(** The routes under [/v1alpha3], by the segments of the path; for the other paths, see
    the list of what is not modelled. *)
Definition route (newID newToken : string) (m : Method) (path : list string) : option Command :=
  match path, m with
  | ["users"], GET => Some ListUsers
  | ["users"], POST => Some (CreateUser newID newToken)
  | ["users"; uID], GET => Some (GetUserInfo uID)
  | ["users"; uID], PUT => Some (UpdateUser uID)
  | ["users"; uID], DELETE => Some (DeleteUser uID)
  | ["users"; uID; "groups"], GET => Some (ListUsergroups uID)
  | ["users"; uID; "groups"; groupID], PUT => Some (AddUserToGroup uID groupID)
  | ["users"; uID; "groups"; groupID], DELETE => Some (RemoveUserFromGroup uID groupID)
  | ["users"; uID; "replace_token"], GET => Some (ReplaceUserToken newToken uID)
  | ["find_user"], GET => Some FindUser
  | ["whoami"], GET => Some WhoAreThey
  | ["groups"], GET => Some ListGroups
  | ["groups"], POST => Some (CreateGroup newID)
  | ["groups"; groupID], GET => Some (GetGroupInfo groupID)
  | ["groups"; groupID], PUT => Some (UpdateGroup groupID)
  | ["groups"; groupID; "members"], GET => Some (ListGroupMembers groupID)
  | _, _ => None
  end.

Section server.
Context `{D : Dynamo} `{P : Platform} `{J : !JsonParser} `{E : !Mailer}.

(** [fuel] bounds the pages of the scans of the two listings. *)
Definition handle (fuel : nat) (c : Command) (req : Request) : Store Response :=
  match c with
  | ListUsers => UserCommands.listUsers fuel req
  | CreateUser newID newToken => createUser newID newToken req
  | GetUserInfo uID => getUserInfo uID req
  | UpdateUser uID => UserCommands.updateUser uID req
  | DeleteUser uID => deleteUser uID req
  | ListUsergroups uID => listUsergroups uID req
  | AddUserToGroup uID groupID => UserCommands.addUserToGroup uID groupID req
  | RemoveUserFromGroup uID groupID => UserCommands.removeUserFromGroup uID groupID req
  | ReplaceUserToken newToken uID => replaceUserToken newToken uID req
  | FindUser => findUser req
  | WhoAreThey => whoAreThey req
  | ListGroups => GroupCommands.listGroups fuel req
  | CreateGroup newID => createGroup newID req
  | GetGroupInfo groupID => getGroupInfo groupID req
  | UpdateGroup groupID => GroupCommands.updateGroup groupID req
  | ListGroupMembers groupID => listGroupMembers groupID req
  end.

Context `{L : !DynamoLaws}.

(** What a request relies on: new IDs and tokens are new, and the service is available
    when a name or a Globus ID must not be in use. *)
Definition acceptable (w : World) (c : Command) : Prop :=
  match c with
  | CreateUser newID newToken => healthy (db w) ∧ fresh_user w newID newToken
  | ReplaceUserToken newToken _ => ∀ u, is_user w u → User.token u ≠ newToken
  | CreateGroup newID => healthy (db w) ∧ fresh_group w newID
  | _ => True
  end.

Definition token_of (req : Request) : option string := param req "token".

Lemma handle_served fuel c req w :
  ServerInv w → acceptable w c → wp (handle fuel c req) (served (token_of req) w) w.
Proof.
  intros Hi Ha. destruct c; simpl in *.
  - apply looks_up_served; [apply listUsers_looks_up|done].
  - destruct Ha. by apply createUser_served.
  - apply looks_up_served; [apply getUserInfo_looks_up|done].
  - by apply updateUser_served.
  - by apply deleteUser_served.
  - apply looks_up_served; [apply listUsergroups_looks_up|done].
  - by apply addUserToGroup_served.
  - by apply removeUserFromGroup_served.
  - by apply replaceUserToken_served.
  - apply looks_up_served; [apply findUser_looks_up|done].
  - apply looks_up_served; [apply whoAreThey_looks_up|done].
  - apply looks_up_served; [apply listGroups_looks_up|done].
  - destruct Ha. by apply createGroup_served.
  - apply looks_up_served; [apply getGroupInfo_looks_up|done].
  - by apply updateGroup_served.
  - by apply listGroupMembers_served.
Qed.

(** ** Requests of nobody *)

Lemma wp_nobody token (k : User.t → Store Response) w :
  ServerInv w → healthy (db w) → (∀ u, ¬ requester w token u) →
  (∀ u, User.valid u = false → ∃ msg, k u = mret (failure 403 msg)) →
  wp (authenticateUser token ≫= k)
    (λ r w', (∃ msg, r = Ok (failure 403 msg)) ∧ ServerInv w' ∧ read_only w w') w.
Proof.
  intros Hi Hd Hn Hk. eapply wp_seq; [by apply authenticateUser_found| | |].
  2: { by intros e w' (_ & _ & u & [=] & _). }
  2: { by intros w' (_ & _ & u & [=] & _). }
  intros u w' (Hi' & Hro & u' & [= <-] & Hv & _).
  destruct (User.valid u) eqn:Hu; [by destruct (Hn u); apply Hv|].
  destruct (Hk u Hu) as [msg ->]. apply wp_ret. eauto.
Qed.

Lemma handle_nobody fuel c req w :
  ServerInv w → healthy (db w) → (∀ u, ¬ requester w (token_of req) u) →
  wp (handle fuel c req)
    (λ r w', (∃ msg, r = Ok (failure 403 msg)) ∧ ServerInv w' ∧ read_only w w') w.
Proof.
  intros Hi Hd Hn. destruct c; simpl; apply wp_nobody; try done;
    intros u ->; simpl; by eexists.
Qed.
End server.

(** * What actions leave alone *)

Definition no_new_admins (u : User.t) (d d' : Directory) : Prop :=
  User.admin u = false → ∀ x, dir_users d' x → User.admin x = true →
  ∃ y, dir_users d y ∧ User.id y = User.id x ∧ User.admin y = true.

#[global] Instance no_new_admins_trans u : Transitive (no_new_admins u).
Proof.
  intros d1 d2 d3 H12 H23 Hu x Hx Ha. destruct (H23 Hu x Hx Ha) as (y & Hy & <- & Hay).
  destruct (H12 Hu y Hy Hay) as (z & Hz & <- & Haz). eauto.
Qed.

Lemma no_new_admins_put u d d' old new :
  dir_users d old → User.id new = User.id old → User.admin new = User.admin old →
  put User.id new (dir_users d) (dir_users d') → no_new_admins u d d'.
Proof.
  intros Ho Hid Ha Hp _ x [->|[Hx _]]%Hp Hax; [|by exists x].
  exists old. split_and!; [done|done|congruence].
Qed.

Lemma no_new_admins_same u d d' : same (dir_users d) (dir_users d') → no_new_admins u d d'.
Proof. intros Hs _ x Hx Ha. exists x. split; [by apply Hs|done]. Qed.

Lemma action_no_new_admins u d d' : action u d d' → no_new_admins u d d'.
Proof.
  destruct 1 as [x Hadm|old new _ Ho Hid _ _ Hadm Hp|old new _ Ho Hid _ Hadm Hp|uID _ Hp
    |uID gID _ _ _ Hs|uID gID _ Hs|g _ _ Hs|old new _ _ _ _ Hs];
    try by apply no_new_admins_same.
  - intros Hu. congruence.
  - destruct Hadm as [Hadm|Hadm]; [by eapply no_new_admins_put|intros Hu; congruence].
  - by eapply no_new_admins_put.
  - intros _ x [Hx _]%Hp Ha. by exists x.
Qed.

Lemma actions_no_new_admins u d d' : actions u d d' → no_new_admins u d d'.
Proof.
  apply actions_ind_preorder; [apply _| |apply action_no_new_admins].
  intros d1 d2 Hs. apply no_new_admins_same, Hs.
Qed.

(** The accounts a user does not manage. *)
Definition accounts_kept (u : User.t) (d d' : Directory) : Prop :=
  ∀ x, dir_users d x → ¬ may_manage u (User.id x) → dir_users d' x.

#[global] Instance accounts_kept_trans u : Transitive (accounts_kept u).
Proof. intros d1 d2 d3 H12 H23 x Hx Hm. by apply H23, Hm; apply H12. Qed.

Task description:
Set down, unchanged, only those lines above that fall between the line with "u ≠ newToken" and the line with "Lemma handle_served fuel", the two end lines included.

Exercise solution:
  | ReplaceUserToken newToken _ => ∀ u, is_user w u → User.token u ≠ newToken
  | CreateGroup newID => healthy (db w) ∧ fresh_group w newID
  | _ => True
  end.

Definition token_of (req : Request) : option string := param req "token".

Lemma handle_served fuel c req w :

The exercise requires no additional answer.